··· PROVIDED ENTRIES ···

Lemma finishPublish_succeeds (ig cid tok : string) (timeout : Z) (w1 w' : World)
    (r : Platform.PublishResult) :
  finishPublish ig cid tok timeout w1 = (Normal r, w') ->
  exists w2, waitForContainerReady cid tok timeout w1 = (Normal tt, w2).
Proof.
  unfold finishPublish, bind.
  destruct (waitForContainerReady cid tok timeout w1) as [[[]|e] w2]; [|discriminate].
  intros _. exists w2. reflexivity.
Qed.

(** A success of publishPost: the container was created and a poll of
    the wait for it was answered FINISHED. *)
Lemma publishPost_success (post : PlatformPost.ScheduledPost) (w w' : World)
    (r : Platform.PublishResult) :
  publishPost post w = (Normal r, w') ->
  Platform.success r = true ->
  exists cid w1 k,
    createContainer post (accountOf post) (tokenOf post) w = (Normal cid, w1)
    /\ polled cid (tokenOf post) defaultTimeout k w1
    /\ codeAt cid (tokenOf post) k w1 = Some "FINISHED".
Proof.
  intros E Hok.
  destruct (falsy (PlatformPost.accessToken post)
            || falsy (PlatformPost.igAccountId post)) eqn:Hcred.
  { rewrite (publishPost_missing_credentials _ _ Hcred) in E.
    injection E as <- _. discriminate Hok. }
  destruct (createContainer post (accountOf post) (tokenOf post) w)
    as [[cid|e] w1] eqn:Hc.
  2:{ revert E. unfold publishPost, tryCatch, bind. rewrite Hcred.
      unfold accountOf, tokenOf in Hc. rewrite Hc.
      intros [= <- _]. discriminate Hok. }
  rewrite (publishPost_created _ _ _ _ Hcred Hc) in E.
  destruct (finishPublish (accountOf post) cid (tokenOf post) defaultTimeout w1)
    as [[r'|e] w2] eqn:Hf; [|injection E as <- _; discriminate Hok].
  destruct (finishPublish_succeeds _ _ _ _ _ _ _ Hf) as (w3 & Hw).
  destruct (wait_returns _ _ _ _ _ Hw) as (k & Hp & Hcode & _).
  exists cid, w1, k. split; [reflexivity|]. split; [exact Hp | exact Hcode].
Qed.

Lemma publishReel_success (reel : PlatformPost.ScheduledPost) (w w' : World)
    (r : Platform.PublishResult) :
  publishReel reel w = (Normal r, w') ->
  Platform.success r = true ->
  exists m cid w1 k,
    PlatformPost.mediaAssets reel = [m]
    /\ GraphApi.createReelContainer (accountOf reel) (Platform.fileUrl m)
         (Js.or_opt_str (PlatformPost.caption reel) "") (Platform.fileUrl m)
         (tokenOf reel) w
       = (Normal cid, w1)
    /\ polled cid (tokenOf reel) 30000 k w1
    /\ codeAt cid (tokenOf reel) k w1 = Some "FINISHED".
Proof.
  intros E Hok.
  destruct (falsy (PlatformPost.accessToken reel)
            || falsy (PlatformPost.igAccountId reel)) eqn:Hcred.
  { rewrite (publishReel_missing_credentials _ _ Hcred) in E.
    injection E as <- _. discriminate Hok. }
  destruct (PlatformPost.mediaAssets reel) as [|m [|m' rest]] eqn:Hm.
  1,3: (revert E; unfold publishReel, tryCatch; rewrite Hcred, Hm;
        intros [= <- _]; discriminate Hok).
  destruct (GraphApi.createReelContainer (accountOf reel) (Platform.fileUrl m)
              (Js.or_opt_str (PlatformPost.caption reel) "") (Platform.fileUrl m)
              (tokenOf reel) w) as [[cid|e] w1] eqn:Hc.
  2:{ revert E. unfold publishReel, tryCatch. rewrite Hcred, Hm. unfold bind.
      unfold accountOf, tokenOf in Hc. rewrite Hc.
      intros [= <- _]. discriminate Hok. }
  rewrite (publishReel_created _ _ _ _ _ Hcred Hm Hc) in E.
  destruct (finishPublish (accountOf reel) cid (tokenOf reel) 30000 w1)
    as [[r'|e] w2] eqn:Hf; [|injection E as <- _; discriminate Hok].
  destruct (finishPublish_succeeds _ _ _ _ _ _ _ Hf) as (w3 & Hw).
  destruct (wait_returns _ _ _ _ _ Hw) as (k & Hp & Hcode & _).
  exists m, cid, w1, k. split; [reflexivity|]. split; [exact Hc|].
  split; [exact Hp | exact Hcode].
Qed.

(** What the wait's faults make of a publish operation whose container
    was created in [w1]: [run] is the operation from [w1] on. *)
Lemma wait_in_publish (ig cid tok : string) (timeout : Z) (w1 : World)
    (run : Completion Platform.PublishResult * World) :
  0 < timeout ->
  run = match finishPublish ig cid tok timeout w1 with
        | (Normal r, w') => (Normal r, w')
        | (Throw e, w') => (Normal (failureResult e), w')
        end ->
  (allProcessing cid tok timeout w1 ->
   exists n,
     run = (Normal (failureResult timeoutFault), turn cid tok n w1)
     /\ givesUpAt cid tok timeout n w1
     /\ (1 <= n)%nat /\ pollInterval * (Z.of_nat n - 1) < timeout)
  /\ (forall n d,
        polled cid tok timeout n w1 ->
        outcome (replyAt cid tok n w1) = Resolved d ->
        data_status_code d = "ERROR" ->
        run = (Normal (failureResult (failedFault d)),
               afterStatus cid tok (turn cid tok n w1)))
  /\ (noneFinished cid tok timeout w1 ->
      exists r w', run = (Normal r, w') /\ Platform.success r = false).
Proof.
  intros Hpos ->. split; [|split].
  - intros Hall. destruct (wait_timeout _ _ _ _ Hall) as (n & Hw & Hg).
    exists n. rewrite (finishPublish_wait_throws _ _ _ _ _ _ _ Hw).
    split; [reflexivity|]. split; [exact Hg|].
    apply (givesUpAt_count _ _ _ _ _ Hg Hpos).
  - intros n d Hp Ho Hd.
    rewrite (finishPublish_wait_throws _ _ _ _ _ _ _ (wait_error _ _ _ _ _ _ Hp Ho Hd)).
    reflexivity.
  - intros Hnone. destruct (wait_noneFinished _ _ _ _ Hnone) as (e & w' & Hw).
    rewrite (finishPublish_wait_throws _ _ _ _ _ _ _ Hw).
    eexists _, _. split; reflexivity.
Qed.

End PublishWaits.

(** ** Container polling *)

Section PollingClaims.

Import Obs Trace Turns InstagramAdapter.
(** * Link collection and classification pipeline: a shallow embedding

    The development follows the Python sources file by file.

    Definitions:
    - [PyStr]     : the fragment of Python's [str] and [re] modules the
                    sources use, over 8-bit (ASCII) strings;
    - [Telethon]  : the messages, buttons, reply summaries and files the
                    protocol client hands over;
    - [LinkUtils] : [link_utils.py], the extraction and classification policy;
    - [Database]  : [database.py], [save_link] over a model of the sqlite
                    [links] table with its UNIQUE constraint on [url], in a
                    state-and-exception monad with injected failures;
    - [FileExtractors] : [file_extractors.py], the document dedup cache and
                    [extract_links_from_file];
    - [Collector] : [collector.py], the coordinator, the per-message
                    pipeline and both comment extractors;
    - [DatabaseRuns], [CacheRuns], [FileRuns], [Scenarios] : sequences of
                    operations and the concrete inputs the theorems use;
    - [PolicyPredicates] : the markers and link shapes the policy is
                    described with;
    - [DatabaseQueries] : [get_links_by_platform_and_type],
                    [get_links_by_telegram_type], [optimize_database] and
                    [clean_database] of [database.py], and the constraints
                    of the schema;
    - [FileStatistics] : [get_file_processing_stats] of
                    [file_extractors.py];
    - [PipelineInvariants] : what the pipeline keeps true of the store.

    Theorems: [PyStrFacts], [LinkUtilsFacts], [DatabaseFacts], [CacheFacts],
    [FileExtractorFacts], [CollectorFacts], [PolicyFacts], [ExtractorFacts],
    [StoreFacts], [FileFacts], [PipelineFacts].

    Python strings are modelled as [string] (sequences of 8-bit characters);
    case mapping and character classes are those of the ASCII range.
    Instants (timestamps) are integers, in seconds; a [datetime] is an
    instant together with whether it carries a time zone. *)

From Stdlib Require Import String Ascii List Bool Arith ZArith Lia.
From Stdlib Require Import Numbers.DecimalString.
From Stdlib Require Import Sorting.Sorted Sorting.Permutation.
Import ListNotations.

Local Open Scope string_scope.
Local Open Scope list_scope.

(* ====================================================================== *)
(** * Python [str] and [re] primitives *)
(* ====================================================================== *)

Module PyStr.

(** ** Character classes *)

Definition code (c : ascii) : nat := nat_of_ascii c.

Definition between (lo hi : nat) (c : ascii) : bool :=
  (lo <=? code c)%nat && (code c <=? hi)%nat.

Definition is_upper (c : ascii) : bool := between 65 90 c.
Definition is_lower (c : ascii) : bool := between 97 122 c.
Definition is_digit (c : ascii) : bool := between 48 57 c.
Definition is_alpha (c : ascii) : bool := is_upper c || is_lower c.
Definition is_alnum (c : ascii) : bool := is_alpha c || is_digit c.

(** [str.isspace] on the ASCII range: TAB..CR, FS..US and the blank. *)
Definition is_space (c : ascii) : bool :=
  between 9 13 c || between 28 32 c.

Definition lower_char (c : ascii) : ascii :=
  if is_upper c then ascii_of_nat (code c + 32) else c.

(** ** [str] methods *)

(** [s.lower()] *)
Fixpoint lower (s : string) : string :=
  match s with
  | EmptyString => EmptyString
  | String c s' => String (lower_char c) (lower s')
  end.

Fixpoint all_chars (p : ascii -> bool) (s : string) : bool :=
  match s with
  | EmptyString => true
  | String c s' => p c && all_chars p s'
  end.

Definition is_empty (s : string) : bool :=
  match s with EmptyString => true | _ => false end.

(** [s.isdigit()] and [s.isalnum()]: false on the empty string. *)
Definition isdigit (s : string) : bool := negb (is_empty s) && all_chars is_digit s.
Definition isalnum (s : string) : bool := negb (is_empty s) && all_chars is_alnum s.

(** [s.startswith(p)] *)
Fixpoint startswith (p s : string) : bool :=
  match p, s with
  | EmptyString, _ => true
  | String a p', String b s' => Ascii.eqb a b && startswith p' s'
  | String _ _, EmptyString => false
  end.

(** [sub in s] *)
Fixpoint contains (sub s : string) : bool :=
  startswith sub s ||
  match s with
  | EmptyString => false
  | String _ s' => contains sub s'
  end.

(** [s.replace(c, '')] for a one-character [c]. *)
Fixpoint remove_char (c : ascii) (s : string) : string :=
  match s with
  | EmptyString => EmptyString
  | String a s' => if Ascii.eqb a c then remove_char c s'
                   else String a (remove_char c s')
  end.

Fixpoint lstrip (s : string) : string :=
  match s with
  | EmptyString => EmptyString
  | String c s' => if is_space c then lstrip s' else s
  end.

Fixpoint rev_string (s acc : string) : string :=
  match s with
  | EmptyString => acc
  | String c s' => rev_string s' (String c acc)
  end.

Definition rstrip (s : string) : string :=
  rev_string (lstrip (rev_string s "")) "".

(** [s.strip()] *)
Definition strip (s : string) : string := rstrip (lstrip s).

(** [s.split(sep)] for a non-empty separator: left-to-right,
    non-overlapping.  [skip] counts the characters of a separator
    occurrence still to be dropped; [cur] is the current piece, reversed. *)
Fixpoint split_go (sep : string) (s : string) (skip : nat) (cur : string)
  : list string :=
  match s with
  | EmptyString => [rev_string cur ""]
  | String c s' =>
      match skip with
      | S k => split_go sep s' k cur
      | O =>
          if startswith sep s
          then rev_string cur "" :: split_go sep s' (String.length sep - 1) ""
          else split_go sep s' 0 (String c cur)
      end
  end.

Definition split (sep s : string) : list string := split_go sep s 0 "".

(** [s.replace(old, '')] for a non-empty [old]: the pieces of
    [s.split(old)] joined by the empty string. *)
Definition remove_sub (old s : string) : string :=
  fold_right String.append "" (split old s).

(** ** A backtracking matcher for the regular expressions of the sources.

    All patterns are compiled with [re.IGNORECASE]; repetition only occurs
    over character classes.  [rmatch r s k] tries the alternatives in the
    priority order of Python's engine (greedy first) and returns the
    result of the first continuation that succeeds. *)

Inductive re : Type :=
| Lit (c : ascii)              (* a literal character *)
| Cls (p : ascii -> bool)      (* a character class *)
| Cat (r1 r2 : re)
| Opt (r : re)                 (* r? *)
| Plus (p : ascii -> bool)     (* [class]+ *)
| NotAhead (r : re).           (* (?!r) *)

Fixpoint plus_match {A} (p : ascii -> bool) (s : string)
         (k : string -> option A) : option A :=
  match s with
  | EmptyString => None
  | String c s' =>
      if p c then
        match plus_match p s' k with
        | Some x => Some x
        | None => k s'
        end
      else None
  end.

Fixpoint rmatch {A} (r : re) (s : string) (k : string -> option A)
  : option A :=
  match r with
  | Lit c =>
      match s with
      | String d s' =>
          if Ascii.eqb (lower_char c) (lower_char d) then k s' else None
      | EmptyString => None
      end
  | Cls p =>
      match s with
      | String d s' => if p d then k s' else None
      | EmptyString => None
      end
  | Cat r1 r2 => rmatch r1 s (fun s' => rmatch r2 s' k)
  | Opt r1 =>
      match rmatch r1 s k with
      | Some x => Some x
      | None => k s
      end
  | Plus p => plus_match p s k
  | NotAhead r1 =>
      match rmatch r1 s (fun _ => Some tt) with
      | Some _ => None
      | None => k s
      end
  end.

(** A literal string as a pattern. *)
Fixpoint lit (s : string) : re :=
  match s with
  | EmptyString => NotAhead (NotAhead (Opt (Lit "a")))  (* matches empty *)
  | String c EmptyString => Lit c
  | String c s' => Cat (Lit c) (lit s')
  end.

(** [pattern.match(s)]: the text left after the match, if any. *)
Definition re_match (r : re) (s : string) : option string :=
  rmatch r s (fun rest => Some rest).

Definition matches (r : re) (s : string) : bool :=
  match re_match r s with Some _ => true | None => false end.

(** [pattern.search(s)]: a match at some position. *)
Fixpoint search (r : re) (s : string) : bool :=
  matches r s ||
  match s with
  | EmptyString => false
  | String _ s' => search r s'
  end.

Fixpoint take (n : nat) (s : string) : string :=
  match n, s with
  | S k, String c s' => String c (take k s')
  | _, _ => EmptyString
  end.

Fixpoint drop (n : nat) (s : string) : string :=
  match n, s with
  | S k, String _ s' => drop k s'
  | _, _ => s
  end.

(** [pattern.findall(s)] for a pattern with one group around the whole
    expression that never matches the empty string: scan left to right,
    resume after each match. *)
Fixpoint findall_go (r : re) (fuel : nat) (s : string) : list string :=
  match fuel with
  | O => []
  | S fuel' =>
      match s with
      | EmptyString => []
      | String _ s' =>
          match re_match r s with
          | Some rest =>
              let n := String.length s - String.length rest in
              take n s :: findall_go r fuel' (drop (Nat.max 1 n) s)
          | None => findall_go r fuel' s'
          end
      end
  end.

Definition findall (r : re) (s : string) : list string :=
  findall_go r (String.length s) s.

(** Insertion into a Python [set], kept as a duplicate-free list in
    order of first insertion (the iteration order of a real set is
    unspecified; nothing below depends on it). *)
Definition mem (x : string) (l : list string) : bool :=
  existsb (String.eqb x) l.

Definition set_add (l : list string) (x : string) : list string :=
  if mem x l then l else l ++ [x].

End PyStr.

(* ====================================================================== *)
(** * The protocol client's data, as the sources read it *)
(* ====================================================================== *)

Module Telethon.

(** A button of an inline keyboard; [button_url = None] when the button has
    no [url] attribute or the attribute is [None]. *)
Record Button : Type := mkButton { button_url : option string }.
(** * picserver: the image-analysis micro-service of [main.cpp]

    A shallow embedding of the request pipeline of [main.cpp]
    (filename check, request validation, staging of the upload in a
    temporary file, XMP extraction through libexempi, the battery of
    heuristic tests and the JSON verdict), followed by the properties
    of the specification that were checked against it.

    Conventions.
    - [std::string] is [string]; a [char] is an [ascii].
    - The 64-bit content length and the [int32_t] fields of
      [XmpDateTime] are [Z]; no arithmetic is done on them, only
      comparisons, so no wrap-around arises.
    - libc, Poco and libexempi are linked libraries, not part of the
      repository: each is represented by the part of its interface
      that [main.cpp] calls. *)

From Stdlib Require Import ZArith String Ascii List Bool Lia.
From stdpp Require Import base gmap strings list.

Import ListNotations.
Set Warnings "-register-all".
Local Open Scope string_scope.
Local Open Scope Z_scope.

(** ** libc: [<ctype.h>], [<string.h>] *)

Module Libc.

(** [main.cpp] never calls [setlocale], so the classification
    functions are those of the "C" locale: a letter is one of the 52
    ASCII letters and a digit one of the ten ASCII digits; a [char]
    outside of ASCII (negative where [char] is signed; the tables of
    glibc cover that range) is in neither class. *)
Definition between (lo hi : N) (c : ascii) : bool :=
  ((lo <=? N_of_ascii c) && (N_of_ascii c <=? hi))%N.

Definition isupper (c : ascii) : bool := between 65 90 c.
Definition islower (c : ascii) : bool := between 97 122 c.
Definition isalpha (c : ascii) : bool := isupper c || islower c.
Definition isdigit (c : ascii) : bool := between 48 57 c.

(** A C string is read up to its terminating NUL: past the end of the
    [string] that holds it, the next character is NUL. *)
Definition NUL : ascii := Ascii.zero.

Definition cstr_head (s : string) : ascii :=
  match s with
  | EmptyString => NUL
  | String c _ => c
  end.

···

__WHAT TO WORK ON__. Return a copy of every line in the records that includes the string "client".

__EXERCISE OUTPUT__.
                    protocol client hands over;
(** * The protocol client's data, as the sources read it *)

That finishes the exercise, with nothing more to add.